The report notes that Naver — like Amazon — has both an eCommerce and cloud business, spending roughly a quarter of sales on research and development into things like artificial intelligence (AI), robotics and autonomous driving.

According to the FT, the same digital twin technology Naver uses to make 3D scans of cities and buildings helps its robots recognize their surroundings and plot their routes. The robots use a normal video camera with no advanced processors and navigation tools, thus lowering their production costs, Naver said.

“We’ve tested the robots for more than a year and now have a lot of data on human interaction with robots,” Seok said. “We’ll focus on exporting IT services, as I believe our robotics technology using the cloud will become much better in two to three years.”

Naver’s ambitions come at the end of a year that has seen increased interest in automation in a number of sectors.

For example, AI-driven automation company GreyOrange raised $135 million in a Series D funding round last week to expand its fulfillment orchestration platform in warehouses, distribution centers and retail stores.

“Not only has GreyOrange automated the movement of goods within the warehouse, but the company has also built a network that optimizes how retailers move their goods across their entire supply chain,” said Vusal Najafov, whose Anthelion Capital led the round.

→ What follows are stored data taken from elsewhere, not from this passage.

(** * Ring-down acquisition sequencer (Rd_test_clean.py)

    A shallow embedding of the acquisition script: the memory layout
    arithmetic, the completion waiter [wait_done], the identity check,
    the chunked DDR transfers and the top-level sequence of hardware
    accesses, followed by the properties established about them.

    Python integers are [Z]; Python floats are IEEE-754 binary64 values,
    modelled bit-exactly with the Standard Library's [SpecFloat]
    (round-to-nearest-even); [//] and [%] are [Z.div] and [Z.modulo],
    which agree with Python's floor division for every non-zero divisor. *)

From Stdlib Require Import ZArith List Lia Bool String Ascii.
From Stdlib Require Import Floats.SpecFloat.
Import ListNotations.
Local Open Scope Z_scope.

(* ===================================================================== *)
(** ** Exceptions and the error monad for pure computations            *)
(* ===================================================================== *)

(** The exceptions that the script's own expressions can raise. *)
Inductive exn : Type :=
| OverflowError                (* int(inf), int.to_bytes out of range  *)
| ValueError                   (* int(nan)                            *)
| ZeroDivisionError            (* [//] by zero                        *)
| TypeError                    (* 'bytes' object is not callable      *)
| MMIOError                    (* MMIO(...) could not map the region  *)
| TimeoutError (wp rp : Z)     (* raised by wait_done                 *)
| SystemExit (code : Z).       (* sys.exit                            *)

Inductive outcome (A : Type) : Type :=
| Done (a : A)
| Raised (e : exn).
Arguments Done {A} a.
Arguments Raised {A} e.

Definition obind {A B} (r : outcome A) (f : A -> outcome B) : outcome B :=
  match r with
  | Done a => f a
  | Raised e => Raised e
  end.

Declare Scope py_scope.
Delimit Scope py_scope with py.
Notation "'let?' x ':=' r 'in' k" := (obind r (fun x => k))
  (at level 10, x name, r at level 100, k at level 200) : py_scope.
Local Open Scope py_scope.

(* ===================================================================== *)
(** ** Python floats                                                   *)
(* ===================================================================== *)

Module PyFloat.

Definition prec : Z := 53.
Definition emax : Z := 1024.

Definition float := spec_float.

(** The binary64 number nearest to [m * 2^e]; exact when representable. *)
Definition f64 (m e : Z) : float := binary_normalize prec emax m e false.

Definition fmul : float -> float -> float := SFmul prec emax.
Definition fadd : float -> float -> float := SFadd prec emax.
Definition fsub : float -> float -> float := SFsub prec emax.

(** [a > b] on floats: false when either side is a NaN. *)
Definition fgt (a b : float) : bool :=
  match SFcompare a b with
  | Some Gt => true
  | _ => false
  end.

(** [a < b] and [a <= b] on floats: false when either side is a NaN. *)
Definition flt (a b : float) : bool := SFltb a b.
Definition fle (a b : float) : bool := SFleb a b.

(** Conversion of a Python int to float, as done by [int * float]:
    round to nearest even, OverflowError beyond the binary64 range. *)
Definition float_of_int (n : Z) : outcome float :=
  match binary_normalize prec emax n 0 false with
  | S754_infinity _ => Raised OverflowError
  | x => Done x
  end.

(** [int(x)] for a float [x]: truncation toward zero. *)
Definition int_of_float (x : float) : outcome Z :=
  match x with
  | S754_zero _ => Done 0
  | S754_infinity _ => Raised OverflowError
  | S754_nan => Raised ValueError
  | S754_finite s m e =>
      let a := match e with
               | Zneg p => Z.shiftr (Zpos m) (Zpos p)
               | _ => Z.shiftl (Zpos m) e
               end in
      Done (if s then - a else a)
  end.

(** [n * x] with [n] an int and [x] a float. *)
Definition mul_int_float (n : Z) (x : float) : outcome float :=
  let? fn := float_of_int n in Done (fmul fn x).

(** [x * n] with [x] a float and [n] an int. *)
Definition mul_float_int (x : float) (n : Z) : outcome float :=
  let? fn := float_of_int n in Done (fmul x fn).

(** The literals of the script, by their exact binary64 value. *)
Definition lit_1e_6  : float := f64 0x10c6f7a0b5ed8d (-72).  (* 1e-6  *)
Definition lit_0_001 : float := f64 0x10624dd2f1a9fc (-62).  (* 0.001 *)
Definition lit_0_05  : float := f64 0x1999999999999a (-57).  (* 0.05  *)
Definition lit_0_2   : float := f64 0x1999999999999a (-55).  (* 0.2   *)
Definition lit_0_5   : float := f64 1 (-1).                  (* 0.5   *)
Definition lit_30_0  : float := f64 30 0.                    (* 30.0  *)

(** [time.sleep(seconds)] converts its argument to a count of nanoseconds
    held in a signed 64-bit integer, rounding away from zero: a NaN is
    refused with ValueError, a count outside [-2^63, 2^63) with
    OverflowError, and a negative count with ValueError ("sleep length
    must be non-negative"). *)
Definition sleep_check (seconds : float) : outcome unit :=
  match seconds with
  | S754_nan => Raised ValueError
  | _ =>
      let ns := fmul seconds (f64 1000000000 0) in
      if fle (f64 (- 2 ^ 63) 0) ns && flt ns (f64 (2 ^ 63) 0) then
        if flt ns (S754_zero false) then Raised ValueError else Done tt
      else Raised OverflowError
  end.

End PyFloat.
Import PyFloat.

(* ===================================================================== *)
(** ** USER CONFIGURATION and the register map                         *)
(* ===================================================================== *)

(** The module-level constants that enter the sequencing.  The knobs that
    only shape the sample values of the sine (FREQ_HZ, AM_PK_V, DAC_BITS,
    FULL_SCALE_V) are left to the waveform synthesis, whose only
    contribution here is the number of samples it produces. *)
Record Config : Type := mkConfig {
  DURATION_S         : float;
  EXCITATION_TIME_US : Z;
  RELAXATION_TIME_US : Z;
  SAMPLE_RATE        : Z;
  AXIL_BASE          : Z;
  AXIL_SIZE          : Z;
  RAM_BASE           : Z;
  RAM_SIZE           : Z;
  SAMPLE_SIZE        : Z;
  BURST_BYTES        : Z
}.

Definition default_config : Config := {|
  DURATION_S         := lit_0_001;
  EXCITATION_TIME_US := 300;
  RELAXATION_TIME_US := 3000;
  SAMPLE_RATE        := 125000000;
  AXIL_BASE          := 0x40000000;
  AXIL_SIZE          := 0x1000;
  RAM_BASE           := 0x01000000;
  RAM_SIZE           := 4 * 1024 * 1024;
  SAMPLE_SIZE        := 2;
  BURST_BYTES        := 128
|}.

Definition MLA_CONST_REG              : Z := 0x00.
Definition WRITER_MIN_ADDRESS_REG     : Z := 0x04.
Definition WRITER_NUM_BURSTS_REG      : Z := 0x08.
Definition SOFT_RESET_REG             : Z := 0x0C.
Definition WRITER_WRITE_PTR_REG       : Z := 0x10.
Definition WRITER_DONE_REG            : Z := 0x14.
Definition RELAXATION_TIME_REG        : Z := 0x18.
Definition EXCITATION_TIME_REG        : Z := 0x1C.
Definition READER_MIN_ADDRESS_REG     : Z := 0x20.
Definition READER_READ_PTR_REG        : Z := 0x24.
Definition READER_DONE_REG            : Z := 0x28.
Definition READER_COMP_BURST_OUT_REG  : Z := 0x2C.
Definition READER_NUM_BURSTS_REG      : Z := 0x30.
Definition WRITER_COMP_BURST_OUT_REG  : Z := 0x34.
Definition READER_CONTINUOUS_MODE_REG : Z := 0x38.
Definition WRITER_CONTINUOUS_MODE_REG : Z := 0x3C.
Definition RELAY_ENABLED_REG          : Z := 0x40.
Definition TRIGGER_ENABLED_REG        : Z := 0x44.

(* ===================================================================== *)
(** ** Memory layout arithmetic (STEP 6 and STEP 7)                    *)
(* ===================================================================== *)

(** [a // b]. *)
Definition floordiv (a b : Z) : outcome Z :=
  if b =? 0 then Raised ZeroDivisionError else Done (a / b).

Section Layout.
Variable cfg : Config.

(** [N = int(DURATION_S * SAMPLE_RATE)]. *)
Definition N : outcome Z :=
  let? x := mul_float_int (DURATION_S cfg) (SAMPLE_RATE cfg) in
  int_of_float x.

(** [len(waveform)], the waveform being computed from [np.arange(N)],
    which is empty for [N <= 0]. *)
Definition waveform_len (n : Z) : Z := Z.max 0 n.

(** The remaining definitions take [waveform_samples = len(waveform)]. *)
Variable waveform_samples : Z.

(** [waveform_bytes] after the padding step:
    [pad = (-waveform_bytes) % 64; if pad > 0: waveform_bytes += pad]. *)
Definition pad : Z := (- (waveform_samples * SAMPLE_SIZE cfg)) mod 64.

This year has also seen the food service industry increasingly adopt robotics into its operation, even though diners still show some hesitancy toward the trend.

The PYMNTS Intelligence exclusive report “Connected Dining: The Robot Will Take Your Order Now” reveals that just 33% of men and half that share of women expressed interest in visiting a restaurant that uses robotics. Leading consumers’ concerns are the quality and accuracy of the food, along with worries about automation displacing human employees.